Recalling the famous sight of Stiles dancing with the Jules Rimet trophy after defeating West Germany 4-2 at Wembley in the World Cup final, Neville added: “Other than the picture we always see of Bobby Moore lifting the trophy it is that image of Nobby Stiles dancing that is probably second, or first, as the most iconic moment in English football history.
“It was something instinctive, something that was not him in a football sense, doing that little dance around the pitch. We were never fortunate enough to win a major tournament so I can only imagine how happy and proud he was.”
England might never have become world champions had Stiles not played a blinder in the semi-final against Portugal, brilliantly handling the threat of the revered Eusebio.
It is that display that sticks with his Three Lions team-mate George Cohen.
“It was the most wonderful performance. One of the most outstanding I’ve ever seen,” he told TalkSport.
“He just made Eusebio go wherever he wanted him to go. He never allowed him to turn, and Eusebio never took him on. It was one of the best midfield performances I’ve ever seen. Eusebio went off crying.
“He was an intimidating player, one of those who understood where he was on the pitch and understood the players he was playing against. His instincts were first-class. He had a football brain. Would he have fitted in today’s game? Not half.”
A statement on the Football Association website described Stiles as “a vital member of England’s World Cup winning team from 1966, when he played in every minute of the campaign on home soil”.
It added: “Despite his diminutive physique, Stiles’ combative and tough-tackling style of play made him an effective and fearsome player”.
Players past and present lined up to offer tributes on social media.
England and Manchester United defender Harry Maguire also gave his wishes to the family of Stiles, hailing him as a “true legend”.
Gary Lineker tweeted with an affectionate nod to his distinctive looks.
“Saddened to hear that Nobby Stiles has passed away.
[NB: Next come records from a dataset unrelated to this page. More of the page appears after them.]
(** ** One call keeps it *)

Lemma quiet_num {A} (p : prog A) Q (c : C) : safe no_write p Q -> Q (run p c).1 /\ num (run p c).2 = num c.
Proof.
  intros Hp. apply (run_safe no_write); [done|]. intros o Ho. destruct o; done.
Qed.
Lemma num_forward t o c : t = None \/ t = num c ->
  chip_fair t o (dev_step o c).1 = true /\ (ring_num t o = None \/ ring_num t o = num (dev_step o c).2).
Proof.
  intros Ht. rewrite (fc_num Hchip). destruct Ht as [-> | ->]; [|split; [apply (fc_fair Hchip)|by right]]. split; [done|].
  destruct o as [|w a x| | | | |reg h off w| | | | | | | | | | | | | | | |]; try (by left); [|cbn; left; by destruct (dma_over_num reg)]. destruct w; cbn.
  - left. by destruct (a =? RTK_PCI_TXBD_BCN_WORK), (over_num W8 a).
  - destruct (a =? RTK_PCI_RXBD_NUM_MPDUQ); [by right|]. left. by destruct (over_num W16 a).
  - left. by destruct (over_num W32 a).
Qed.
Lemma dma_still b reg h off w : dma_over_num reg = false -> safe num_still (regWriteDma b reg h off w) (fun _ => True).
Proof.
  unfold dma_over_num. intros [[[H1%Z.ltb_ge H2%Z.ltb_ge]%orb_false_elim H3]%orb_false_elim H4]%orb_false_elim.
  assert (Hw : forall a v, over_num W32 a = false -> safe num_still (rawRegWrite a 4 v) (fun _ => True)).
  { intros a v Ha. unfold rawRegWrite, hw_write32. cbn [Z.eqb Pos.eqb]. apply safe_bind_any; [|intros _; by apply safe_ret].
    apply (safe_op num_still (Write W32 a (u32 v)) (fun _ => True)); [|done]. cbn. by rewrite Ha. }
  unfold regWriteDma. destruct (_ <=? h); [by apply safe_ret|]. destruct (_ && _); [by apply safe_ret|]. destruct (dma_slot b h) as [x|]; [|by apply safe_ret].
  destruct (_ <=? off); [by apply safe_ret|]. destruct (negb _); [by apply safe_ret|]. match goal with |- context [if ?p || ?q then _ else _] => destruct (p || q) end; [by apply safe_ret|]. cbv zeta.
  rewrite (wrap_small 32 (reg + 4)) by (change (2 ^ 32) with 4294967296; lia).
  destruct (w =? 4); [destruct (_ <? _); [by apply safe_ret|by apply Hw]|]. apply safe_bind_any; [by apply Hw|]. intros _. by apply Hw.
Qed.

(** The shims tell the chip what the monitor thinks they do. *)
Definition data_op (o : hwop) : bool := match o with DataStart _ | DataStop | DataLink _ => true | _ => false end.
Lemma bridge_num o b c t : data_op o = false -> t = None \/ t = num c -> let '(r, (_, c')) := bridge_dev chip mem irq_machinery naps o (b, c) in
  chip_fair t o r = true /\ (ring_num t o = None \/ ring_num t o = num c').
Proof.
  intros Ho Ht. assert (Hq : forall c', num c' = num c -> t = None \/ t = num c') by (intros c' ->; done).
  assert (Hf : forall o r, (match o with Read _ _ => False | _ => True end) -> chip_fair t o r = true) by (intros o' r; destruct t, o'; done).
  destruct o as [w off|w off v|us|n|n|h|reg h off w|h off n|h off bs|h off n v|me bm|w off|w off v|on| | |ms|n|cfg| |up| |]; try done; cbn [bridge_dev];
    try match goal with |- context [@dev_step C chip ?o c] => pose proof (num_forward t o c Ht) as H; destruct (@dev_step C chip o c) as [r c']; exact H end.
  - unfold hw_dma_alloc. pose proof (fc_mem Hchip n c) as Hm. destruct (mem n c) as [mm c1]. cbn [snd] in Hm. 
    assert (Hs : safe num_still (dmaAlloc b n mm) (fun _ => True)).
    { unfold dmaAlloc. destruct (_ || _); [by apply safe_ret|]. destruct (free_slot _ _) as [i|]; [|by apply safe_ret]. destruct mm as [[pa seg]|]; [|by apply safe_ret].
      destruct (_ || _); [by apply safe_ret|]. apply safe_bind_any; [by apply (safe_op num_still (MemSet _ _ _ _) (fun _ => True))|]. intros _. by apply safe_ret. }
    destruct (run_safe _ _ _ c1 Hs (fun o H => H)) as [_ E]. destruct (run _ c1) as [[[rc r] b'] c2]. cbn [snd] in E.
    assert (Hc : num c2 = num c) by congruence. destruct rc, r as [[? ?]|]; (split; [by apply Hf|by apply Hq]).
  - by split; [apply Hf|apply Hq].
  - split; [by apply Hf|]. destruct (dma_over_num reg) eqn:E; [left; cbn; by rewrite E|]. cbn [ring_num]. rewrite E. apply Hq.
    exact (proj2 (run_safe _ _ _ c (dma_still b reg h off w E) (fun o H => H))).
  - split; [by apply Hf|]. apply Hq. unfold power. cbn [act mbind prog_mbind prog_bind run mret prog_ret]. pose proof (fc_num Hchip (PciPower me bm) c) as H. destruct (dev_step (PciPower me bm) c) as [[] c']. exact H.
  - by split; [apply Hf|apply Hq].
  - unfold hw_irq_enable. destruct (irq_machinery c) as [[wl src] add].
    assert (Hs : safe num_still (irqEnable wl src add b) (fun _ => True)).
    { unfold irqEnable. destruct (negb _); [by apply safe_ret|]. destruct (fIrqSrc b); [by apply safe_ret|]. destruct (_ && _); [by apply safe_ret|]. cbv zeta. destruct (negb src); [by apply safe_ret|].
      destruct (negb add); [by apply safe_ret|]. apply safe_bind_any; [by apply (safe_op _ IrqEnable (fun _ => True))|]. intros rc. by apply safe_ret. }
    destruct (run_safe _ _ _ c Hs (fun o H => H)) as [_ E]. destruct (run _ c) as [[rc b'] c2]. split; [by apply Hf|by apply Hq].
  - assert (Hs : safe num_still (irqDisable b) (fun _ => True)).
    { unfold irqDisable. destruct (_ && _); [|by apply safe_ret]. apply safe_bind_any; [by apply (safe_op _ IrqDisable (fun _ => True))|]. intros []. by apply safe_ret. }
    destruct (run_safe _ _ _ c Hs (fun o H => H)) as [_ E]. destruct (run _ c) as [[rc b'] c2]. split; [by apply Hf|by apply Hq].
  - destruct (irqWait _ b) as [n b']. by split; [apply Hf|apply Hq].
Qed.

Lemma kept_mem o m m' r : kept_call o = true -> mem_mon (Some m) o r = Some (Some m') -> m' = m.
Proof.
  destruct o as [w off|w off v|us|n|n|h|reg h off w|h off n|h off bs|h off n v|me bm|w off|w off v|on| | |ms|n|cfg| |up| |]; cbn; intros Ho H; try done; simplify_eq; try done;
    by destruct (in_buf _ _ _ _); simplify_eq.
Qed.
Lemma live_kept o : data_op o = false -> live_ok o = true -> kept_call o = true.
Proof. by destruct o. Qed.
Lemma fair_data t o r : data_op o = true -> chip_fair t o r = true.
Proof. by destruct o, t. Qed.
Lemma may_answerb_true lockable p m o r : may_answerb lockable p m o r = true -> may_answer lockable p m o r.
Proof.
  destruct o; cbn; try done; [by intros H%eqb_prop|..]; destruct r; cbn; try done; intros H%bool_decide_eq_true; auto.
Qed.
Lemma play_turn_step lockable t m m' : play_turn lockable t m = Some m' -> machine_step lockable m m'.
Proof.
  destruct t as [p n|p ok|p]; cbn.
  - case_decide; [|done]. intros [= <-]. by constructor.
  - destruct (m_procs m !! p) as [[[x|o k] f]|] eqn:E; try done. destruct (may_answerb _ _ _ _ _) eqn:Ea; [|done]. intros [= <-]. apply ms_call; [done|by apply may_answerb_true].
  - destruct (m_procs m !! p) as [pr|] eqn:E; [|done]. intros [= <-]. by eapply ms_exit.
Qed.
Lemma play_steps lockable l : forall m m', play lockable l m = Some m' -> rtc (machine_step lockable) m m'.
Proof.
  induction l as [|t l IH]; intros m m'; cbn [play]; [by intros [= <-]|]. destruct (play_turn lockable t m) as [m1|] eqn:E; [|done]. cbn. intros H.
  eapply rtc_l; [by eapply play_turn_step|by apply IH].
Qed.
Definition drivesb (m : machine) (p : nat) : bool :=
  match m_procs m !! p with Some pr => f_locked (p_flags pr) || f_bound (p_flags pr) || f_auto (p_flags pr) || at_serve (p_code pr) | None => false end.
Lemma drivesb_true m p : drivesb m p = true -> drives m p.
Proof. unfold drivesb, drives. destruct (m_procs m !! p) as [pr|]; [|done]. intros H. by exists pr. Qed.
Lemma play_shows lockable l m0 (test : machine -> bool) : match play lockable l m0 with Some m => test m | None => false end = true ->
  exists m, rtc (machine_step lockable) m0 m /\ test m = true.
Proof. destruct (play lockable l m0) as [m|] eqn:E; [|done]. intros H. exists m. split; [by eapply play_steps|done]. Qed.

(** A daemon takes over from one that was killed, and a third gives up. *)
Definition up (p : nat) : list turn := TStart p 1 :: replicate 11 (TCall p true).
Definition takeover : list turn := up 1 ++ [TExit 1] ++ up 2 ++ [TStart 3 1; TCall 3 true; TCall 3 false].
Definition served (m : machine) : bool := drivesb m 2 && match m_procs m !! 2%nat with Some pr => at_serve (p_code pr) | None => false end.
Lemma single_daemon_witness : exists m, rtc (machine_step true) (machine0 (Some 7%nat)) m /\ served m = true /\
  (forall p q, drives m p -> drives m q -> p = q) /\ (forall p, serves m p -> m_sock m = Some p).
Proof.
  destruct (play_shows true takeover (machine0 (Some 7%nat)) served) as (m & Hr & Ht); [vm_compute; reflexivity|].
  exists m. split; [exact Hr|]. split; [exact Ht|]. exact (single_daemon (Some 7%nat) m Hr).
Defined.

(** Where the lock file cannot be opened the guard is passed over: two daemons run
    side by side, and the second takes the path of the first's socket. *)
Definition up_unlocked (p : nat) : list turn := TStart p 1 :: TCall p false :: replicate 9 (TCall p true).
Lemma two_daemons : exists m, rtc (machine_step false) (machine0 None) m /\ drives m 1 /\ drives m 2.
Proof.
  destruct (play_shows false (up_unlocked 1 ++ up_unlocked 2) (machine0 None) (fun m => drivesb m 1 && drivesb m 2)) as (m & Hr & [H1 H2]%andb_prop); [vm_compute; reflexivity|].
  exists m. split; [done|]. by split; apply drivesb_true.
Qed.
Another of our 1966 World Cup winning heroes leaves us. He had a heart that was even bigger than the gap in his teeth. RIP Nobby,” he wrote.
Former Red Devils goalkeeper Peter Schmeichel posted that he was a “great hero”, former England keeper Peter Shilton toasted him as “one of the great 66 legends”.
Meanwhile the Alzheimer’s Society made their own tribute.
“We’re incredibly sorry to hear that World Cup legend Nobby Stiles has died, aged 78, while living with dementia,” the charity wrote.
“We’re sending our thoughts and well-wishes to Nobby’s family and loved ones.”